Enquanto ele fala eu olho pras
mãos dele. Olho pros dedos, na verdade. Eu ainda me lembro, e eles são tão
bonitos. Eu olho no olho dele e eu me lembro perfeitamente de como era olhar
muito de perto. Ele fala e eu, que não ouvia essa voz há tantos anos, começo a
me lembrar. Lembro da suavidade, da leveza, da calma. Mas de repente eu me
lembro também do calor, e então parece que eu fico quente. E eu tenho vergonha,
porque parece que está escrito na minha cara, que ele poderia ler, se quisesse,
tudo o que estou pensando. Mas não é isso. Não foi por isso que eu vim.
Então eu me concentro de novo,
mas quando noto meus olhos já escorregaram pros dedos dele de novo. Brancos.
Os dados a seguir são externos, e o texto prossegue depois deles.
Lemma idle_complete w id op : worker_ok w -> ~ working (w_phase w) -> w_store w !! id = Some op -> op_complete op = false -> False.
Proof.
  intros Hok Hn E Hc. assert (id ∈ pointers w) as Hin by (apply (wo_alive w Hok); by exists op). destruct (wo_ended w Hok Hn) as [Eo Ep].
  unfold pointers in Hin. rewrite Eo, Ep in Hin. cbn in Hin. unfold working in Hn. destruct (w_phase w); cbn in Hin; try (by apply elem_of_nil in Hin); by apply Hn.
Qed.
Lemma blocked_cases w : worker_ok w -> worker_step w = Blocked -> ~ working (w_phase w) \/ w_phase w = Worker_Wait /\ wait_ends w = Some false.
Proof. intros Hok E. pose proof (worker_step_ok w Hok) as Hs. by rewrite E in Hs. Qed.
Lemma waits_for_nothing w : worker_ok w -> w_phase w = Worker_Wait -> wait_ends w = Some false ->
  (forall id, w_callers w !! id <> Some Caller_Signalling) -> w_signallers w = 0%nat -> w_stopper w <> Stopper_Signalling ->
  (forall id op, w_store w !! id = Some op -> op_complete op = false ->
     op_type op = Op_Poll /\ poll_waits (w_data w) op /\ (0 <= op_deadline_nanoseconds op -> w_now w < op_deadline_nanoseconds op)) /\
  (w_phase w = Worker_Wait -> w_stop_requested w = false /\ w_discovery_requested w = false /\ w_invalidation_requested w = false /\
     settled_flows (w_data w) /\
     Forall (fun entry => fe_occupied entry = true -> fe_completion_handle entry <> INVALID_HANDLE ->
               completion_signalled (wd_service (w_data w)) (fe_completion_handle entry) = false) (wd_flows (w_data w))).
Proof.
  intros Hok Ep Hwait Hcallers Hsignallers Hstopper. pose proof (wo_phase w Hok) as Hph. rewrite Ep in Hph. cbn in Hph. destruct Hph as (Hset & Hpolls & [K1 K2 K3]).
  unfold wait_ends in Hwait. destruct (deadlines_some _ _ (polls_alive w Hok)) as (deadlines & Ed & Hin). rewrite Ed in Hwait. cbn in Hwait.
  injection Hwait as Hwait. apply orb_false_iff in Hwait as [Hwait Hdead]. apply orb_false_iff in Hwait as [Hwait Hcomp]. apply orb_false_iff in Hwait as [Hwake Hevent].
  assert (w_operations w = []) as Eops.
  { destruct (w_operations w) eqn:Eo; [done|]. destruct K1 as [?|[id Hid] ]; [done|congruence|by apply Hcallers in Hid]. }
  assert (forall id, id ∈ pointers w <-> id ∈ w_pending_polls w) as Hpoint by (intros id; unfold pointers; by rewrite Eops, Ep, app_nil_r).
  split.
  - intros id op E Hc. assert (id ∈ w_pending_polls w) as Hid by (apply Hpoint, (wo_alive w Hok); by exists op).
    pose proof (wo_polls w Hok) as Ht. rewrite Forall_forall in Ht. specialize (Ht id Hid). cbn in Ht. rewrite E in Ht. injection Ht as Ht.
    unfold polls_wait in Hpolls. rewrite Forall_forall in Hpolls. destruct (Hpolls id Hid) as (op' & E' & Hw). assert (op' = op) as -> by congruence.
    split; [done|]. split; [done|]. intros Hpos. specialize (Hin id op Hid E).
    destruct (decide (w_now w < op_deadline_nanoseconds op)); [done|]. exfalso.
    assert (existsb (fun deadline => (0 <=? deadline) && (deadline <=? w_now w)) deadlines = true) as Ht'; [|congruence].
    apply existsb_exists. exists (op_deadline_nanoseconds op). split; [by apply list_elem_of_In|]. apply andb_true_iff. split; apply Z.leb_le; lia.
  - intros _. assert (w_started w = true) as Est by (destruct (w_started w) eqn:Es; [done|]; apply (wo_started w Hok) in Es; congruence).
    split; [|split; [|split; [done|split; [done|] ] ] ].
    + destruct (w_stop_requested w) eqn:Er; [|done]. pose proof (wo_stop w Hok Est Er) as Hs. destruct (w_stopper w); [done|done|congruence].
    + destruct (w_discovery_requested w) eqn:Er; [|done]. destruct (K2 eq_refl); congruence.
    + apply Forall_forall. intros entry Hentry Hocc Hhandle. destruct (completion_signalled _ _) eqn:Es; [|done]. exfalso.
      match type of Hcomp with existsb ?f ?l = false => assert (existsb f l = true) as Ht; [|congruence] end.
      apply existsb_exists. exists entry. split; [by apply list_elem_of_In|]. rewrite Hocc, Es. cbn. rewrite (proj2 (Z.eqb_neq _ _)); done.
Qed.
End Threads.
Lindos. Eu vejo as veias verdes nos braços brancos, eu me lembro. E volto pros olhos, e tento ficar ali o máximo de tempo que eu
conseguir, porque eles são lindos, porque ele é lindo, por fora e por dentro, porque ele é, sem sombra
de dúvida, um dos caras mais incríveis que já passou pela minha vida, e eu
então me lembro. Foi por isso que eu vim.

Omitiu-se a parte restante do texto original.